Don't do polls! They're addictive 

The joy of politics is watching people freak out over polls. Pollsters perform them, the news outlets run them and the activist community freaks out over the results. The advantaged act as if Nostradamus had come from the 16th century with a forecast from his golden tripod. The disadvantaged seek some reason, any reason, for why the poll is wrong. To be a pollster is to learn that no politician or consultant has friends, only interests. You're only good if you're sleeping with them.

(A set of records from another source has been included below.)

Definition bitmap_is_prefix (map : MY_BITMAP) (prefix_size : Z)
  : option (bool * MY_BITMAP) :=
  b ← bitmap map;
  let prefix_bits := prefix_size &&& 7 in
  let end_prefix := prefix_size / 8 in
  let end_ := no_bytes_in_map map in
  r ← bytes_are b 255 0 end_prefix;
  match r with
  | Ret _ => Some (false, map)
  | Next _ =>
      map ← clear_last_bits map;
      b ← bitmap map;
      '(bad, m) ← (if bool_decide (prefix_bits <> 0)
                   then x ← load_byte b end_prefix;
                        Some (bool_decide (x <> (1 ≪ prefix_bits) - 1), end_prefix + 1)
                   else Some (false, end_prefix));
      if bad : bool then Some (false, map)
      else
        r ← bytes_are b 0 m end_;
        Some (match r with Ret _ => false | Next _ => true end, map)
  end.

(** [for (; data_ptr <= end; data_ptr++) if (bad( *data_ptr)) return ...] over
    the words [0 .. n-1]. *)
Definition words_until (ws : list Z) (bad : Z -> bool) (n : Z) : option (ctl unit unit) :=
  for_ret (Z.to_nat n) 0
    (fun k _ => w ← load ws k; Some (if bad w then Ret tt else Next tt)) tt.

Definition bitmap_is_set_all (map : MY_BITMAP) : option (bool * MY_BITMAP) :=
  map ← set_last_bits map;
  b ← bitmap map;
  r ← words_until b (fun w => bool_decide (w <> 2 ^ 32 - 1)) (last_word_ptr map + 1);
  Some (match r with Ret _ => false | Next _ => true end, map).

Definition bitmap_is_clear_all (map : MY_BITMAP) : option bool :=
  b ← bitmap map;
  w ← load b (last_word_ptr map);
  if bool_decide (w &&& u32 (Z.lnot (last_word_mask map)) <> 0) then Some false
  else
    r ← words_until b (fun w => bool_decide (w <> 0)) (last_word_ptr map);
    Some (match r with Ret _ => false | Next _ => true end).

(** [while (m1 <= end) if (bad( *m1++, *m2++)) return ...]. *)
Definition words_until2 (ws1 ws2 : list Z) (bad : Z -> Z -> bool) (n : Z)
  : option (ctl unit unit) :=
  for_ret (Z.to_nat n) 0
    (fun k _ => w1 ← load ws1 k; w2 ← load ws2 k;
       Some (if bad w1 w2 then Ret tt else Next tt)) tt.

Definition bitmap_is_subset (map1 map2 : MY_BITMAP)
  : option (bool * MY_BITMAP * MY_BITMAP) :=
  map1 ← clear_last_bits map1;
  map2 ← clear_last_bits map2;
  m1 ← bitmap map1;
  m2 ← bitmap map2;
  r ← words_until2 m1 m2
        (fun w1 w2 => bool_decide (w1 &&& u32 (Z.lnot w2) <> 0)) (last_word_ptr map1 + 1);
  Some (match r with Ret _ => false | Next _ => true end, map1, map2).

Definition bitmap_is_overlapping (map1 map2 : MY_BITMAP)
  : option (bool * MY_BITMAP * MY_BITMAP) :=
  map1 ← clear_last_bits map1;
  map2 ← clear_last_bits map2;
  m1 ← bitmap map1;
  m2 ← bitmap map2;
  r ← words_until2 m1 m2
        (fun w1 w2 => bool_decide (w1 &&& w2 <> 0)) (last_word_ptr map1 + 1);
  Some (match r with Ret _ => true | Next _ => false end, map1, map2).

(** The word loops of the set operations: [*to++ = f( *to, *from++)]. *)
Definition combine_words (f : Z -> Z -> Z) (to from : list Z) (n : Z)
  : option (list Z) :=
  for_up (Z.to_nat n) 0
    (fun k s => w ← load s k; v ← (x ← load from k; Some (f w x)); store s k v) to.

Definition bitmap_intersect (map map2 : MY_BITMAP)
  : option (MY_BITMAP * MY_BITMAP) :=
  let len := no_words_in_map map in
  let len2 := no_words_in_map map2 in
  map2 ← clear_last_bits map2;
  to ← bitmap map;
  from ← bitmap map2;
  let end_ := Z.min len len2 in
  to ← combine_words Z.land to from end_;
  to ← (if bool_decide (len2 < len)
        then for_up (Z.to_nat (len - len2)) end_ (fun k s => store s k 0) to
        else Some to);
  Some (set_bitmap map (Some to), map2).

Definition bitmap_set_above (map : MY_BITMAP) (from_byte use_bit : Z)
  : option MY_BITMAP :=
  let use_byte := if bool_decide (use_bit <> 0) then 255 else 0 in
  b ← bitmap map;
  let end_ := u32 (n_bits map + 7) / 8 in
  b ← for_up (Z.to_nat (end_ - from_byte)) from_byte
        (fun k s => store_byte s k use_byte) b;
  Some (set_bitmap map (Some b)).

Definition bitmap_subtract (map map2 : MY_BITMAP) : option MY_BITMAP :=
  to ← bitmap map;
  from ← bitmap map2;
  to ← combine_words (fun w x => w &&& u32 (Z.lnot x)) to from (last_word_ptr map + 1);
  Some (set_bitmap map (Some to)).

Definition bitmap_union (map map2 : MY_BITMAP) : option MY_BITMAP :=
  to ← bitmap map;
  from ← bitmap map2;
  to ← combine_words Z.lor to from (last_word_ptr map + 1);
  Some (set_bitmap map (Some to)).

Definition bitmap_xor (map map2 : MY_BITMAP) : option MY_BITMAP :=
  to ← bitmap map;
  from ← bitmap map2;
  to ← combine_words Z.lxor to from (last_word_ptr map + 1);
  Some (set_bitmap map (Some to)).

Definition bitmap_invert (map : MY_BITMAP) : option MY_BITMAP :=
  to ← bitmap map;
  to ← for_up (Z.to_nat (last_word_ptr map + 1)) 0
         (fun k s => w ← load s k; v ← Some (w ^^^ (2 ^ 32 - 1)); store s k v) to;
  Some (set_bitmap map (Some to)).

Definition bitmap_copy (map map2 : MY_BITMAP) : option MY_BITMAP :=
  to ← bitmap map;
  from ← bitmap map2;
  to ← combine_words (fun _ x => x) to from (last_word_ptr map + 1);
  Some (set_bitmap map (Some to)).

(** [memcmp] of the first [4*no_words] bytes of the two buffers. *)
Definition bitmap_cmp (map1 map2 : MY_BITMAP)
  : option (bool * MY_BITMAP * MY_BITMAP) :=
  map1 ← set_last_bits map1;
  map2 ← set_last_bits map2;
  b1 ← bitmap map1;
  b2 ← bitmap map2;
  r ← for_ret (Z.to_nat (4 * no_words_in_map map1)) 0
        (fun k (_ : unit) => x ← load_byte b1 k; y ← load_byte b2 k;
           Some (if bool_decide (x <> y) then Ret tt else Next tt)) tt;
  Some (match r with Ret _ => false | Next _ => true end, map1, map2).

Definition bitmap_bits_set (map : MY_BITMAP) : option (Z * MY_BITMAP) :=
  let end_ := no_bytes_in_map map in
  map ← clear_last_bits map;
  b ← bitmap map;
  res ← for_up (Z.to_nat end_) 0
          (fun k res => x ← load_byte b k;
             c ← Bits.my_count_bits_ushort x; Some (u32 (res + c))) 0;
  Some (res, map).

(** The two inner loops of the scans for a bit: the byte [j] of word [i] for
    which [stop] holds, then the bit [k] of that byte for which [hit] holds. *)
Definition scan_word (ws : list Z) (stop : Z -> bool) (hit : Z -> Z -> bool) (i : Z)
  : option Z :=
  j ← while_ 5 (fun j => b ← load_byte ws (4 * i + j);
                  Some (if stop b then Ret j else Next (j + 1))) 0;
  b ← load_byte ws (4 * i + j);
  k ← while_ 9 (fun k => Some (if hit b k then Ret k else Next (k + 1))) 0;
  Some (u32 (i * 32 + j * 8 + k)).

Definition bitmap_get_first_set (map : MY_BITMAP) : option (Z * MY_BITMAP) :=
  map ← clear_last_bits map;
  b ← bitmap map;
  r ← for_ret (Z.to_nat (last_word_ptr map + 1)) 0
        (fun i (_ : unit) =>
           w ← load b i;
           if bool_decide (w <> 0)
           then r ← scan_word b (fun x => bool_decide (x <> 0))
                      (fun x k => bool_decide (x &&& (1 ≪ k) <> 0)) i;
                Some (Ret r)
           else Some (Next tt)) tt;
  Some (match r with Ret r => r | Next _ => MY_BIT_NONE end, map).

Definition bitmap_get_first (map : MY_BITMAP) : option (Z * MY_BITMAP) :=
  map ← set_last_bits map;
  b ← bitmap map;
  r ← for_ret (Z.to_nat (last_word_ptr map + 1)) 0
        (fun i (_ : unit) =>
           w ← load b i;
           if bool_decide (w <> 2 ^ 32 - 1)
           then r ← scan_word b (fun x => bool_decide (x <> 255))
                      (fun x k => bool_decide (x &&& (1 ≪ k) = 0)) i;
                Some (Ret r)
           else Some (Next tt)) tt;
  Some (match r with Ret r => r | Next _ => MY_BIT_NONE end, map).

Definition bitmap_set_next (map : MY_BITMAP) : option (Z * MY_BITMAP) :=
  '(bit_found, map) ← bitmap_get_first map;
  map ← (if bool_decide (bit_found <> MY_BIT_NONE)
         then bitmap_set_bit map bit_found else Some map);
  Some (bit_found, map).

(** The thread safe versions. *)
Definition with_lock {R} (op : MY_BITMAP -> option (R * MY_BITMAP)) (map : MY_BITMAP)
  : option (R * MY_BITMAP) :=
  map ← bitmap_lock map;
  '(res, map) ← op map;
  map ← bitmap_unlock map;
  Some (res, map).

Definition void {R} (op : MY_BITMAP -> option R) (map : MY_BITMAP)
  : option (unit * R) :=
  map ← op map; Some (tt, map).

Definition pure {R} (op : MY_BITMAP -> option R) (map : MY_BITMAP)
  : option (R * MY_BITMAP) :=
  r ← op map; Some (r, map).

Definition bitmap_lock_set_next := with_lock bitmap_set_next.
Definition bitmap_lock_clear_bit (map : MY_BITMAP) (bit : Z) :=
  with_lock (void (fun m => bitmap_clear_bit m bit)) map.
Definition bitmap_lock_is_prefix (map : MY_BITMAP) (prefix_size : Z) :=
  with_lock (fun m => bitmap_is_prefix m prefix_size) map.
Definition bitmap_lock_set_all := with_lock (void bitmap_set_all).
Definition bitmap_lock_clear_all := with_lock (void bitmap_clear_all).
Definition bitmap_lock_set_prefix (map : MY_BITMAP) (prefix_size : Z) :=
  with_lock (void (fun m => bitmap_set_prefix m prefix_size)) map.
Definition bitmap_lock_is_clear_all := with_lock (pure bitmap_is_clear_all).
Definition bitmap_lock_is_set_all := with_lock bitmap_is_set_all.
Definition bitmap_lock_is_set (map : MY_BITMAP) (bit : Z) :=
  with_lock (pure (fun m => bitmap_is_set m bit)) map.
Definition bitmap_lock_bits_set := with_lock bitmap_bits_set.
Definition bitmap_lock_get_first := with_lock bitmap_get_first.
Definition bitmap_lock_get_first_set := with_lock bitmap_get_first_set.
Definition bitmap_lock_set_bit (map : MY_BITMAP) (bit : Z) :=
  with_lock (void (fun m => bitmap_set_bit m bit)) map.
Definition bitmap_lock_flip_bit (map : MY_BITMAP) (bit : Z) :=
  with_lock (void (fun m => bitmap_flip_bit m bit)) map.

(** Two maps: [map] is locked first and released last. *)
Definition with_lock2 {R}
    (op : MY_BITMAP -> MY_BITMAP -> option (R * MY_BITMAP * MY_BITMAP))
    (map map2 : MY_BITMAP) : option (R * MY_BITMAP * MY_BITMAP) :=
  map ← bitmap_lock map;
  map2 ← bitmap_lock map2;
  '(res, map, map2) ← op map map2;
  map2 ← bitmap_unlock map2;
  map ← bitmap_unlock map;
  Some (res, map, map2).

Definition update_first (op : MY_BITMAP -> MY_BITMAP -> option MY_BITMAP)
    (map map2 : MY_BITMAP) : option (unit * MY_BITMAP * MY_BITMAP) :=
  map ← op map map2; Some (tt, map, map2).

Definition bitmap_lock_is_subset := with_lock2 bitmap_is_subset.
Definition bitmap_lock_cmp := with_lock2 bitmap_cmp.
Definition bitmap_lock_intersect := with_lock2 (fun map map2 =>
  '(map, map2) ← bitmap_intersect map map2; Some (tt, map, map2)).
Definition bitmap_lock_subtract := with_lock2 (update_first bitmap_subtract).
Definition bitmap_lock_union := with_lock2 (update_first bitmap_union).

(** ** Abstraction and well-formedness *)

(** The position inside its word of bit number [r] of that word. *)
Definition wpos (r : Z) : Z := 8 * (if be then 3 - r / 8 else r / 8) + r mod 8.

Definition bit_at (ws : list Z) (i : Z) : bool :=
  match load ws (i / 32) with
  | Some w => Z.testbit w (wpos (i mod 32))
  | None => false
  end.

Definition words (m : MY_BITMAP) : list Z := default [] (bitmap m).

(** The set of bit numbers below [n_bits] that are set. *)
Definition bits_of (m : MY_BITMAP) : gset Z :=
  list_to_set (filter (fun i => bit_at (words m) i = true) (seqZ 0 (n_bits m))).

(** All bit numbers of the map. *)
Definition universe (m : MY_BITMAP) : gset Z := list_to_set (seqZ 0 (n_bits m)).

Definition u32_word (w : Z) : Prop := 0 <= w < 2 ^ 32.

Definition mask_ok (n mask : Z) : Prop :=
  u32_word mask /\
  forall r, 0 <= r < 32 -> Z.testbit mask (wpos r) = bool_decide ((n - 1) mod 32 < r).

Record wf (m : MY_BITMAP) : Prop := {
  wf_buf : bitmap m = Some (words m);
  wf_bits : 0 < n_bits m <= 2 ^ 32 - 32;
  wf_len : Z.of_nat (length (words m)) = (n_bits m + 31) / 32;
  wf_words : Forall u32_word (words m);
  wf_mask : mask_ok (n_bits m) (last_word_mask m);
  wf_lwp : last_word_ptr m = (n_bits m + 31) / 32 - 1
}.

(** ** Lemmas: bit positions *)

Lemma wpos_range r : 0 <= r < 32 -> 0 <= wpos r < 32.
Proof. intros. unfold wpos. destruct be; Zlia. Qed.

For the political consumer, the best information in polls gets ignored in the horse-race mind-set that governs how polls are used in the media and how politicians treat polls. The best information is inside the polls, in the "crosstabs." You learn why some politicians do better than others, and you glean knowledge about what campaigns need to do or where they'll target their efforts.
For instance, if you look at the last poll Bill Shapard and I conducted for KWTV News 9 (available at, Democratic Gov. Brad Henry is up 22 points over Republican U.S. Rep. Ernest Istook, and Republican Rep. Todd Hiett and Democratic Rep. Jari Askins are tied in the lieutenant governor's race. Istook and Hiett are both being outspent by their opponents, but there is a 22-point differential in their performance. Why?
A look in the crosstabs indicates the deficiencies of Istook relative to Hiett in the electorate. Henry and Istook are statistically tied among frequent churchgoers (about 30 percent of all respondents), while Hiett has a commanding 30-point lead over Askins among the same frequent churchgoers. Istook trails Henry by 25 points among weekly churchgoers (another 30 percent of respondents), while Hiett is only eight points back of Askins among the same group. Istook is having trouble with the most religious and evangelical of Republican voters, and it is a large part of the reason he is not in contention five weeks out from election. Or, Hiett's "Gather Family Hour"-styled campaign has kept the faithful home with him.
The gender gap that is usually evident in party politics is absent in the governor's race. Henry is leading similarly among men and women, while Hiett and Askins each command similar leads among their respective gender.
Well, now you've had a peek, maybe you want some more? Good! Go look at the other statewide races, and see where Oklahoma Democrats defy convention by attracting usually Republican votes, or where Democrats are not making inroads in the electorate despite their incumbency. The governor and the attorney general are doing well, but for the electorate writ large, Democrats for insurance commissioner, treasurer, labor commissioner and auditor have yet to make their case, and to mobilize either their base or the potential crossover vote in the manner of Henry and Drew Edmondson.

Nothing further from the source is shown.